"He jumped onto the stone ledge in one swift movement and surveyed the valley spread out before him: lifeless, ash-colored land, with its smooth as a table surface occasionally cut by geometrically even cliffs. "Too perfect in shape to believe in the naturalness of their origin," the commander quietly concluded. He turned around; his loyal soldiers, tired and anxious, looked at him bewilderedly. Their gazes were moving from behind his back to the ink-black whirlpools wandering in the sky, gathering to spew rains of blood droplets, eyeballs, and thorny poisonous toads on their heads… or maybe something worse. The encounter with such a wealth of demonic anomalies caught the army by surprise and sowed seeds of fear and confusion in their souls. Action was needed… and it had to be lightning fast."

Tavienne turns the page, swaying in joyful anticipation, causing the crook leaning against the tree to almost hit her head. She clears her throat, closes her eyes for a moment — just like the commander, who is about to deliver a speech — takes a breath…
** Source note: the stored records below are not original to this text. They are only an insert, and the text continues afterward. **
(* ===== verification/BootProps.v ===== *)
(** * Theorems on start-up (main.c)

    From the state in which the loader leaves the kernel image, the initialisation
    functions establish the invariants of the components. *)

From stdpp Require Import base gmap list strings numbers.
From Stdlib Require Import Lia ZArith.
From S2P Require Import Prelude CMem PageAlloc PageTable PageInv VmSpace UserRange Heap MemInit Clone VmProps UserMem Grow ThreadList Thread Sched SchedOps SchedProps Timer CString Uart BlockIo Vioblk Kfs KfsProps Io Elf ElfProps Mkfs MkfsProps Device Console Plic Virtio Intr Process Drivers Syscall ProcProps ExecProps ForkProps Boot.
Local Open Scope Z_scope.
Local Open Scope kern_scope.

(** ** The registers of the virtio slots *)

(** The eight slots of the machine. *)
Definition slot_base (i : nat) : Z := VIRT0_IOBASE + (VIRT1_IOBASE - VIRT0_IOBASE) * (Z.of_nat i mod 8).

(** What does not change in a slot: magic number, version and device number, the
    feature words offered, and the configuration of a block device. *)
Record slot_info := MkSlot { si_ident : Z * Z * Z; si_offered : Z -> Z; si_capacity : Z; si_blk_size : Z }.

(** What the virtio specification says of the registers of a slot beyond
    [VirtioMmio]: no access to a register changes the [slot_info] of a slot, and
    the writes that describe the queue have no effect on negotiation. *)
Class VirtioBus (D : Type) {MM : Mmio D} {M8 : Mmio64 D} := {
  vb_slot :: forall i, VirtioMmio D (slot_base i);
  vb_info : nat -> D -> slot_info;
  vb_ident i d : v_ident (base := slot_base i) d = si_ident (vb_info i d);
  vb_offered i d : v_offered (base := slot_base i) d = si_offered (vb_info i d);
  vb_capacity i d : rd64 (slot_base i + CONFIG_CAPACITY) d = Done (si_capacity (vb_info i d)) d;
  vb_blk_size i d : rd32 (slot_base i + CONFIG_BLK_SIZE) d = Done (si_blk_size (vb_info i d)) d;
  vb_rd32 i a : keeps (vb_info i) (rd32 a);
  vb_wr32 i a v : keeps (vb_info i) (wr32 a v);
  vb_wr64 i a v : keeps (vb_info i) (wr64 a v);
  vb_queue32 i r v d : r = QUEUE_SEL \/ r = QUEUE_NUM ->
    exists d', wr32 (slot_base i + r) v d = Done tt d' /\
      v_accepted (base := slot_base i) d' = v_accepted (base := slot_base i) d;
  vb_queue64 i r v d : r = QUEUE_DESC \/ r = QUEUE_DEVICE \/ r = QUEUE_DRIVER ->
    exists d', wr64 (slot_base i + r) v d = Done tt d' /\
      v_accepted (base := slot_base i) d' = v_accepted (base := slot_base i) d
}.

(** The structure of the first process as it lies in .bss, and after [procmgr_init]. *)
Definition static_process : process := MkProc 0 0 0 (replicate PROCESS_IOMAX None) 0 0 (replicate NSIG 0).
Definition main_process (mtag : Z) : process := MkProc 0 MAIN_TID mtag (replicate PROCESS_IOMAX None) 0 0 (replicate NSIG 0).

Section Managers.
Context {C : Type} {UR : UartRegs C} {UA : Uart16550 C}.
Context {D : Type} {MM : Mmio D} {M8 : Mmio64 D} {PS : PlicSpec D} {VB : VirtioBus D}.
Context {Dk : Type} {VD : VirtioDisk Dk}.
Context (L : layout) (main_proc main_thr idle_thr : Z).
Abbreviation bst := (bstate C D Dk).
Abbreviation kst := (kstate (vioblk_device Dk) (drvs Dk)).

(** The static objects the invariant speaks of, and the address NULL. *)
Definition static_blocks : list span :=
  [(NULL, 1); (main_proc, SIZEOF_PROCESS); (main_thr, SIZEOF_THREAD); (idle_thr, SIZEOF_THREAD)].

(** The linker places them apart in the image. *)
Record statics_ok : Prop := {
  so_apart : all_apart static_blocks;
  so_image : Forall (fun b => 0 <= b.1 /\ b.1 + b.2 <= kimg_end L) static_blocks;
  so_table : Forall (fun b => apart b (main_pt2 L, PAGE_SIZE)) static_blocks
}.

(** The state in which the loader leaves the kernel: .bss is zero. *)
Record cold (s : bst) : Prop := {
  cd_bss : bss_zero L (hmem (k_heap (b_k s)));
  cd_procs : k_procs (b_k s) = {[ main_proc := static_process ]};
  cd_proctab : proctab (b_k s) = main_proc :: replicate 15 NULL;
  cd_dev : k_dev (b_k s) = empty_devices (MkDrvs ∅ ∅);
  cd_fs : fs_initialized (k_fs (b_k s)) = false;
  cd_blocks : length (boot_block (k_fs (b_k s))) = 4096%nat /\ length (inode (k_fs (b_k s))) = 4096%nat /\
    length (data_block (k_fs (b_k s))) = 4096%nat
}.

(** The threads after [procmgr_init]. *)
Definition main_thread_of (t : tstate) : tstate :=
  set_thr (<[main_thr := set_proc main_proc (MkThread "main" THREAD_RUNNING MAIN_TID 0 0 0 0)]> (thr t)) t.

(** What [init_managers] leaves behind. *)
Record managed (s s1 : bst) (h : hstate) : Prop := {
  mg_booted : booted L h;
  mg_heap : k_heap (b_k s1) = h;
  mg_threads : exists i, threads (b_k s1) = main_thread_of (set_sie i (thread_init main_thr idle_thr));
  mg_procs : k_procs (b_k s1) = {[ main_proc := main_process (satp (h_vm h)) ]};
  mg_proctab : proctab (b_k s1) = main_proc :: replicate 15 NULL;
  mg_dev : k_dev (b_k s1) = MkDs true (devtab (k_dev (b_k s))) (drivers (k_dev (b_k s)));
  mg_fs : k_fs (b_k s1) = k_fs (b_k s);
  mg_slots : forall i, vb_info i (b_mmio s1) = vb_info i (b_mmio s)
}.

Lemma plic_init_keeps i : keeps (vb_info i) plic_init.
Proof.
  unfold plic_init. apply keeps_for_upto. intros j. apply keeps_bind; [apply vb_wr32|intros _].
  unfold plic_enable_source_for_context. apply keeps_bind; [apply vb_rd32|intros v; apply vb_wr32].
Qed.

Lemma console_init_boot (s : bst) : exists c, on_console console_init s = Done tt (con_put c s) /\ con_ts c = ts (k_tm (b_k s)).
Proof.
  destruct (console_init_ready (con_view s)) as (c & E & _). exists c. unfold on_console, lift. rewrite E. split; [done|].
  revert E. unfold console_init, on_com0, lift, bind, modify. destruct (com0_init _); [|done..]. by intros [= <-].
Qed.

Lemma intr_init_boot (s : bst) : exists d,
  on_intr intr_init s = Done tt (intr_put (MkI (b_isrtab s) true true
    (let t := k_tm (b_k s) in MkTm (alarms t) (sleep_list t) (next_tick t) (mtcmp t) false (timer_initialized t) (set_sie false (ts t)))
    d (drivers (k_dev (b_k s)))) s) /\ forall i, vb_info i d = vb_info i (b_mmio s).
Proof.
  destruct (plic_init_run (b_mmio s)) as (d & E & _). exists d. split; [|intros i; exact (plic_init_keeps i _ _ _ E)].
  unfold on_intr, lift, intr_init, on_tm, on_ts, intr_disable, on_plic, lift, bind, gets, modify, ret. cbn -[plic_init].
  by rewrite E.
Qed.

Lemma procmgr_init_boot (k : kst) i :
  main_thr <> NULL -> threads k = set_sie i (thread_init main_thr idle_thr) -> k_procs k = {[ main_proc := static_process ]} ->
  procmgr_init main_proc k = Done tt
    (MkK (set_ts (main_thread_of (threads k)) (k_tm k)) (k_heap k) (k_fs k) (k_dev k)
       {[ main_proc := main_process (satp (h_vm (k_heap k))) ]} (proctab k) true).
Proof.
  intros Hm Ht Hp. unfold procmgr_init.
  assert (E1 : on_threads running_thread k = Done MAIN_TID k).
  { apply on_threads_read. unfold threads in Ht. unfold running_thread, on_thr, deref. unmonad. rewrite Ht. cbn. by rewrite lookup_insert_eq. }
  mstep E1.
  assert (E2 : on_kvm active_memory_space k = Done (satp (h_vm (k_heap k))) k) by (by destruct k as [? [] ? ? ? ? ?]). mstep E2.
  unfold proc_upd at 1. unfold bind at 1. rewrite Hp, lookup_singleton_eq.
  set (k1 := set_k_procs _ k).
  assert (E3 : on_threads (thread_set_process MAIN_TID main_proc) k1 =
    Done tt (set_k_tm (set_ts (main_thread_of (threads k)) (k_tm k)) k1)).
  { rewrite (on_ts_step _ k1 tt (ts (thread_view (set_k_tm (set_ts (main_thread_of (threads k)) (k_tm k)) k1)))).
    - f_equal. unfold thread_put. cbn. by destruct k as [[? ? ? ? ? ? []] [? ? ? []] ? ? ? ? ?].
    - change (ts (thread_view k1)) with (set_procs (p_mtag <$> k_procs k1) (set_mtag (satp (h_vm (k_heap k1))) (threads k))).
      rewrite Ht. unfold thread_set_process, tab_entry, on_thr, update, deref. unmonad.
      rewrite (proj2 (Z.eqb_neq main_thr NULL) Hm). cbn. rewrite lookup_insert_eq.
      done. }
  mstep E3. unfold proc_upd, bind, modify. cbn [k_procs set_k_tm k1 set_k_procs]. rewrite insert_singleton_eq, lookup_singleton_eq, insert_singleton_eq.
  done.
Qed.

Lemma on_kern_modify f (s : bst) : on_kern (modify f) s = Done tt (set_b_k (f (b_k s)) s).
Proof. done. Qed.

Lemma init_managers_run (s : bst) :
  layout_ok L -> main_thr <> NULL -> cold s ->
  exists s1 h, init_managers L main_proc main_thr idle_thr s = Done tt s1 /\ managed s s1 h.
Proof.
  intros HL Hm [H1 H2 H3 H4 H5 H6]. unfold init_managers.
  destruct (console_init_boot s) as (c & E1 & Hc). mstep E1. set (s1 := con_put c s).
  destruct (memory_init_run L (k_heap (b_k s)) HL H1) as (h & E2 & HB).
  assert (E2' : on_kern (on_heap (memory_init L)) s1 = Done tt (set_b_k (set_k_heap h (b_k s1)) s1)).
  { unfold on_kern, on_heap, lift. change (k_heap (b_k s1)) with (k_heap (b_k s)). by rewrite E2. }
  mstep E2'. set (s2 := set_b_k _ s1). destruct (intr_init_boot s2) as (d & E3 & Hd). mstep E3. set (s3 := intr_put _ s2).
  rewrite (bind_Done (on_kern (on_dev devmgr_init)) _ s3 tt (set_b_k (set_k_dev (MkDs true (devtab (k_dev (b_k s3))) (drivers (k_dev (b_k s3)))) (b_k s3)) s3) eq_refl).
  set (s4 := set_b_k _ s3).
  rewrite (bind_Done _ _ _ _ _ (on_kern_modify _ s4)).
  set (s5 := set_b_k _ s4).
  pose proof (procmgr_init_boot (b_k s5) _ Hm eq_refl H2) as E6.
  assert (E6' : on_kern (procmgr_init main_proc) s5 = Done tt (set_b_k (MkK (set_ts (main_thread_of (threads (b_k s5))) (k_tm (b_k s5)))
    (k_heap (b_k s5)) (k_fs (b_k s5)) (k_dev (b_k s5)) {[ main_proc := main_process (satp (h_vm (k_heap (b_k s5)))) ]} (proctab (b_k s5)) true) s5)).
  { unfold on_kern, lift. by rewrite E6. }
  mstep E6'. eexists _, h. split; [reflexivity|]. constructor; try done. by eexists.
Qed.

(** ** The invariant of the kernel *)

Hypothesis (HL : layout_ok L) (HS : statics_ok).

Lemma static_outside b a : b ∈ static_blocks -> inside b a ->
  a < kimg_end L /\ page_of a <> main_pt2 L /\ page_of a ∉ pool_pages L.
Proof using HL HS.
  intros Hb Ha. destruct HS as [_ H2 H3]. rewrite list.Forall_forall in H2, H3. specialize (H2 b Hb). specialize (H3 b Hb a Ha).
  unfold inside in Ha, H3. cbn [fst snd] in H3. split; [lia|].
  assert (page_of a <= a < page_of a + PAGE_SIZE) by (unfold page_of, PAGE_SIZE; zdiv).
  split; [intros E; apply H3; lia|]. rewrite pool_pages_elem by done. unfold pool_base, PAGE_SIZE in *. lia.
Qed.

Lemma boot_heap_inv h :
  booted L h -> heap_inv h (boot_own (main_pt2 L) (pool_pages L)) (pool_pages L) (pool_base L) static_blocks.
Proof using HL HS.
  intros HB. destruct (booted_heap_inv L h HL HB) as [H1 H2 H3 H4 H5].
  assert (Hnd : NoDup (pool_pages L)) by apply pages_down_NoDup.
  constructor; [done..| |].
  - apply Forall_cons_1 in H4 as [H4 _]. constructor; [done|]. apply list.Forall_forall. intros b Hb a Ha.
    destruct (static_outside b a Hb Ha) as (_ & Hr & Hp). left. rewrite boot_own_lookup by done. by rewrite !decide_False.
  - split; [|apply so_apart, HS]. apply list.Forall_forall. intros b Hb a Ha Hab.
    destruct (static_outside b a Hb Hab) as (Hk & _ & _). destruct (bt_heap _ _ HB) as [E1 _].
    unfold inside in Ha. cbn [fst snd] in Ha. lia.
Qed.

Lemma statics_apart : main_proc <> NULL /\ main_thr <> NULL /\ idle_thr <> NULL /\ main_thr <> idle_thr.
Proof using HS.
  pose proof (so_apart HS) as (H1 & H2 & H3 & _).
  assert (Hh : forall p q n m, 0 < n -> 0 < m -> apart (p, n) (q, m) -> p <> q).
  { intros p q n m Hn Hm Ha ->. apply (Ha q); unfold inside; cbn; lia. }
  apply Forall_cons_1 in H1 as [A1 H1]. apply Forall_cons_1 in H1 as [A2 H1]. apply Forall_cons_1 in H1 as [A3 _].
  apply Forall_cons_1 in H3 as [A4 _].
  split_and!; [apply not_eq_sym; by apply (fun a b => Hh _ _ _ _ a b A1)|apply not_eq_sym; by apply (fun a b => Hh _ _ _ _ a b A2)
    |apply not_eq_sym; by apply (fun a b => Hh _ _ _ _ a b A3)|by apply (fun a b => Hh _ _ _ _ a b A4)].
Qed.

Lemma static_used b : b ∈ static_blocks -> used static_blocks b.1.
Proof using.
  intros Hb. exists b. split; [done|]. unfold inside. unfold static_blocks in Hb.
  repeat (apply elem_of_cons in Hb as [-> |Hb]; [unfold SIZEOF_PROCESS, SIZEOF_THREAD; cbn; clear; lia|]). by apply elem_of_nil in Hb.
Qed.

(** A kernel in which the first process is the only one and has nothing open. *)
Record started (k : kst) (own : gmap Z role) (l : list Z) (blocks : list span) : Prop := {
  sd_heap : heap_inv (k_heap k) own l (pool_base L) blocks;
  sd_used : forall a, used static_blocks a -> used blocks a;
  sd_threads : exists i, threads k = main_thread_of (set_sie i (thread_init main_thr idle_thr));
  sd_procs : k_procs k = {[ main_proc := main_process (satp (h_vm (k_heap k))) ]};
  sd_proctab : proctab k = main_proc :: replicate 15 NULL;
  sd_root : own !! main_pt2 L = Some (Root (main_pt2 L));
  sd_satp : mtag_to_root (satp (h_vm (k_heap k))) = main_pt2 L;
  sd_sum : sstatus_sum (h_vm (k_heap k)) = true;
  sd_empty : forall v, upper v -> uview (h_vm (k_heap k)) (main_pt2 L) v = None;
  sd_globals : forall i, 3 <= i < 512 -> has (load_pte (ms_mem (mem_of_kstate k)) (slot (main_pt2 L) i)) PTE_G = false
}.

Lemma started_runs k own l blocks : started k own l blocks -> runs k main_proc.
Proof using HS.
  destruct statics_apart as (_ & Hm & _ & Hmi).
  intros [_ _ [i Ht] _ _ _ _ _ _ _]. constructor. unfold threads, cur_thread in *. rewrite Ht.
  exists (set_proc main_proc (MkThread "main" THREAD_RUNNING MAIN_TID 0 0 0 0)), main_thr,
    (set_proc main_proc (MkThread "main" THREAD_RUNNING MAIN_TID 0 0 0 0)).
  cbn. rewrite !lookup_insert_eq. split_and!; done.
Qed.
"The demons thirst to break our spirit. To scare us. To make us drop our weapons on the tainted ground, shrink in horror, and allow ourselves to be slaughtered like cattle," she continues reading, raising her fist to the sky following the commander: azure in her world and leaden in his, "but we'll not retreat!.."

The border separating their universes thins. Two personalities — two souls - intertwine, breathing the air through one chest, and speak with a shared passion in their voices until the words run out: about countless battles endured, relying only on a fleeting chance of success; about brothers and sisters in arms destined not to see even this pale dawn; about ancestors whose blood forever soaks the ground beneath their feet; about families left behind — for whom it is worth pushing forward, sparing neither enemy nor oneself. The army grows louder — they hear it together; a wave of approving cheers passes through them — in honor of both; inspiration spreads warmth through their veins, seizes their spirits, and intoxicates their minds with anticipation. Anticipation of trials. And victories — against all odds.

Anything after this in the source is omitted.